> **Given data**:
* * * *

(* ===== verification/NgShellOK.v ===== *)
(** * Shell on the line editor: correctness

    The parser leaves in the buffer, at the positions it returns, the words
    of the line ([ShellOK.words]). *)
From S2P Require Import Prelude Monad Types Stream StreamOK RdLine RdLineOK RdHist Shell ShellOK NgShell.

Implicit Types (l w x y : list Z).

Lemma skipblanks_ok bl c y :
  Forall (fun c => isspace c = true) bl -> isspace c = false -> skipblanks (bl ++ c :: y) = Some (lenz bl).
Proof.
  intros HF Hc. induction HF as [|d bl Hd _ IH]; cbn [app skipblanks].
  - by rewrite Hc, andb_false_r.
  - assert (d <> 0) as Hd0 by (intros ->; by compute in Hd).
    rewrite (proj2 (Z.eqb_neq _ _) Hd0), Hd, IH, length_cons. cbn [negb andb]. f_equal. lia.
Qed.

Lemma skiptoken_ok w c y :
  nonzero w -> Forall (fun c => isspace c = false) w -> c = 0 \/ isspace c = true ->
  skiptoken (w ++ c :: y) = Some (lenz w).
Proof.
  intros Hn HF Hc. induction HF as [|d w Hd _ IH]; cbn [app skiptoken].
  - destruct Hc as [-> | ->]; [done|]. by rewrite andb_false_r.
  - apply Forall_cons_1 in Hn as [Hd0 Hn].
    rewrite (proj2 (Z.eqb_neq _ _) Hd0), Hd, IH, length_cons by done. cbn [negb andb]. f_equal. lia.
Qed.

Lemma space_nonzero (d : Z) : isspace d = true -> d <> 0.
Proof. by intros Hd ->. Qed.

(** The positions of the words, unless there are more than the array holds. *)
Definition parsed (o : option (list Z * list Z)) (dn : list Z) (ws : list (list Z)) : Prop :=
  if (length ws <=? 10)%nat then
    exists z argv, o = Some (dn ++ z, argv) /\ Forall2 (at_word (dn ++ z)) argv ws
  else o = None.

Lemma parsed_app o dn y ws : parsed o (dn ++ y) ws -> parsed o dn ws.
Proof.
  unfold parsed. destruct (_ <=? _)%nat; [|done]. intros (z & argv & E & HF). exists (y ++ z), argv.
  by rewrite app_assoc.
Qed.

Lemma push_arg_ok dn argv (ws : list (list Z)) p :
  Forall2 (at_word dn) argv ws ->
  push_arg argv p = if (length ws <? 10)%nat then Some (argv ++ [p]) else None.
Proof.
  intros HF. unfold push_arg, NGSHELL_MAXARGV. rewrite (Forall2_length HF).
  destruct (Nat.ltb_spec (length ws) 10), (Z.ltb_spec (lenz ws) 10); (done || lia).
Qed.

Lemma parse_end (fuel : nat) dn x argv :
  parse_loop fuel (dn ++ 0 :: x) (lenz dn) argv = Some (dn ++ 0 :: x, argv).
Proof. destruct fuel; cbn [parse_loop]; by rewrite buf_get_mid. Qed.

Lemma parse_loop_ok (fuel : nat) dn l x argv (ws : list (list Z)) :
  nonzero l -> (length l <= fuel)%nat -> Forall2 (at_word dn) argv ws -> (length ws <= 10)%nat ->
  parsed (parse_loop fuel (dn ++ l ++ 0 :: x) (lenz dn) argv) dn (ws ++ words isspace l).
Proof.
  revert dn l argv ws. induction fuel as [|fuel IH]; intros dn l argv ws Hn Hf HF H10.
  { destruct l; [|simpl in Hf; lia]. cbn [app]. rewrite parse_end, app_nil_r. unfold parsed.
    rewrite (proj2 (Nat.leb_le _ _)) by lia. eexists _, _. split; [done|]. by apply at_words_app. }
  destruct (cut_exists isspace l) as (bl & w & tl & HC). pose proof (words_cut _ _ _ _ _ HC) as Hw.
  destruct l as [|c l].
  { cbn [app]. rewrite parse_end. rewrite app_nil_r. unfold parsed.
    rewrite (proj2 (Nat.leb_le _ _)) by lia. eexists _, _. split; [done|]. by apply at_words_app. }
  cbn [parse_loop]. change ((c :: l) ++ 0 :: x) with (c :: l ++ 0 :: x). rewrite buf_get_mid.
  assert (c <> 0) as Hc by (by apply Forall_cons_1 in Hn as [? _]). rewrite (proj2 (Z.eqb_neq _ _) Hc).
  rewrite Nat2Z.id, drop_app_length. change (c :: l ++ 0 :: x) with ((c :: l) ++ 0 :: x).
  generalize dependent (c :: l). clear c l Hc. intros l Hn Hf HC Hw. rewrite Hw. clear Hw.
  destruct HC as [bl Hb|bl w Hb Hw' Hne|bl w d l Hb Hw' Hne Hd].
  - rewrite skipblanks_ok by done. rewrite app_assoc, buf_get_at by (rewrite lenz_app; lia). cbn [negb Z.eqb].
    rewrite app_nil_r. unfold parsed. rewrite (proj2 (Nat.leb_le _ _)) by lia.
    rewrite <-app_assoc. eexists _, _. split; [done|]. by apply at_words_app.
  - apply Forall_app in Hn as [_ Hn]. destruct w as [|c w]; [done|].
    rewrite <-(app_assoc bl). cbn [app].
    rewrite skipblanks_ok by (done || by apply Forall_cons_1 in Hw' as [? _]).
    rewrite <-lenz_app. rewrite (app_assoc dn bl), buf_get_mid.
    assert (c <> 0) as Hc by (by apply Forall_cons_1 in Hn as [? _]). rewrite (proj2 (Z.eqb_neq _ _) Hc). cbn [negb].
    rewrite Nat2Z.id, drop_app_length. change (c :: w ++ 0 :: x) with ((c :: w) ++ 0 :: x).
    rewrite (push_arg_ok dn argv ws) by done. rewrite skiptoken_ok by auto.
    unfold parsed. rewrite length_app. cbn [tail]. change (length ((c :: w) :: words isspace [])) with 1%nat.
    change (words isspace []) with (@nil (list Z)).
    destruct (Nat.ltb_spec (length ws) 10) as [Hlt|Hge].
    + rewrite (proj2 (Nat.leb_le _ _)) by lia.
      rewrite (app_assoc (dn ++ bl) (c :: w) (0 :: x)), buf_get_at by len_tac.
      cbn [negb Z.eqb]. replace (lenz (dn ++ bl) + lenz (c :: w)) with (lenz ((dn ++ bl) ++ c :: w)) by len_tac.
      rewrite parse_end. rewrite <-!app_assoc. cbn [app]. eexists _, _. split; [done|].
      apply Forall2_app; [by apply at_words_app|]. constructor; [|done].
      exists (dn ++ bl), x. by rewrite <-!app_assoc.
    + by rewrite (proj2 (Nat.leb_gt _ _)) by lia.
  - apply Forall_app in Hn as [_ Hn]. apply Forall_app in Hn as [Hn Hn']. apply Forall_cons_1 in Hn' as [_ Hn'].
    destruct w as [|c w]; [done|]. rewrite <-!(app_assoc bl). cbn [app]. rewrite <-!(app_assoc w). cbn [app].
    rewrite skipblanks_ok by (done || by apply Forall_cons_1 in Hw' as [? _]).
    rewrite <-lenz_app. rewrite (app_assoc dn bl), buf_get_mid.
    assert (c <> 0) as Hc by (by apply Forall_cons_1 in Hn as [? _]). rewrite (proj2 (Z.eqb_neq _ _) Hc). cbn [negb].
    rewrite Nat2Z.id, drop_app_length. change (c :: w ++ d :: l ++ 0 :: x) with ((c :: w) ++ d :: l ++ 0 :: x).
    rewrite (push_arg_ok dn argv ws) by done. rewrite skiptoken_ok by auto.
    destruct (Nat.ltb_spec (length ws) 10) as [Hlt|Hge].
    + rewrite (app_assoc (dn ++ bl) (c :: w) (d :: _)), buf_get_at by len_tac.
      rewrite (proj2 (Z.eqb_neq d 0)) by (by apply space_nonzero). cbn [negb].
      rewrite buf_set_at by len_tac.
      set (dn' := dn ++ bl ++ (c :: w) ++ [0]).
      replace (((dn ++ bl) ++ c :: w) ++ 0 :: l ++ 0 :: x) with (dn' ++ l ++ 0 :: x)
        by (unfold dn'; by rewrite <-!app_assoc).
      replace (lenz (dn ++ bl) + lenz (c :: w) + 1) with (lenz dn') by (unfold dn'; len_tac).
      replace (ws ++ (c :: w) :: words isspace (tail (d :: l))) with ((ws ++ [c :: w]) ++ words isspace l)
        by (by rewrite <-app_assoc).
      apply (parsed_app _ dn (bl ++ (c :: w) ++ [0])). fold dn'. apply IH; [done| | |].
      * rewrite !length_app, !length_cons in Hf. lia.
      * apply Forall2_app; [by apply at_words_app|]. constructor; [|done].
        exists (dn ++ bl), []. split; [|done]. unfold dn'. by rewrite <-app_assoc.
      * rewrite length_app. simpl. lia.
    + unfold parsed. rewrite (proj2 (Nat.leb_gt _ _)) by (rewrite length_app; simpl; lia). done.
Qed.

Lemma ngshell_parse_ok l x :
  nonzero l -> parsed (ngshell_parse (l ++ 0 :: x)) [] (words isspace l).
Proof.
  intros Hn. apply (parse_loop_ok _ [] l x [] []); [done|rewrite length_app; lia|constructor|simpl; lia].
Qed.

Section run.
Context (commands : list ngshell_cmd_t).

(** What the words of a line mean. *)
Definition ng_run_words (ws : list (list Z)) : RM unit :=
  match ws with
  | [] => mret' tt
  | name :: _ => ngshell_exec commands name (Z.of_nat (length ws)) ws ;;; mret' tt
  end.

Lemma run_buffer_ok r l x :
  r_buf r = l ++ 0 :: x -> nonzero l -> (length (words isspace l) <= 10)%nat ->
  exists buf, run_buffer commands r = ng_run_words (words isspace l) (set_r_buf buf r).
Proof.
  intros Hb Hn H10. pose proof (ngshell_parse_ok l x Hn) as Hp. unfold parsed in Hp.
  rewrite (proj2 (Nat.leb_le _ _) H10) in Hp. destruct Hp as (buf & argv & E & HF). cbn [app] in *.
  exists buf. unfold run_buffer. rewrite Hb, E. unfold bind at 1. cbn [modify obind].
  pose proof (strings_ok buf argv (words isspace l) (set_r_buf buf r) HF) as Hs.
  destruct HF as [|p w argv ws Hp HF]; [done|]. unfold bind at 1. rewrite Hs. cbn [obind ng_run_words length].
  by rewrite (Forall2_length HF).
Qed.

Lemma self_puts_ok l r : self_puts l r = Done tt (put_out l r).
Proof.
  revert r. induction l as [|c l IH]; intros r.
  - unfold put_out. cbn. rewrite app_nil_r. by destruct r.
  - cbn [self_puts]. unfold bind. cbn [io_put modify obind]. rewrite IH.
    change (set_r_out (r_out r ++ [c]) r) with (put_out [c] r). by rewrite put_out_out.
Qed.
End run.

* * * *

> **Activity**: What is needed is an exact copy of the lines from the one holding "pose proof (strings_ok" through the final line of the material.

> **Response to the task**:
  pose proof (strings_ok buf argv (words isspace l) (set_r_buf buf r) HF) as Hs.
  destruct HF as [|p w argv ws Hp HF]; [done|]. unfold bind at 1. rewrite Hs. cbn [obind ng_run_words length].
  by rewrite (Forall2_length HF).
Qed.

Lemma self_puts_ok l r : self_puts l r = Done tt (put_out l r).
Proof.
  revert r. induction l as [|c l IH]; intros r.
  - unfold put_out. cbn. rewrite app_nil_r. by destruct r.
  - cbn [self_puts]. unfold bind. cbn [io_put modify obind]. rewrite IH.
    change (set_r_out (r_out r ++ [c]) r) with (put_out [c] r). by rewrite put_out_out.
Qed.
End run.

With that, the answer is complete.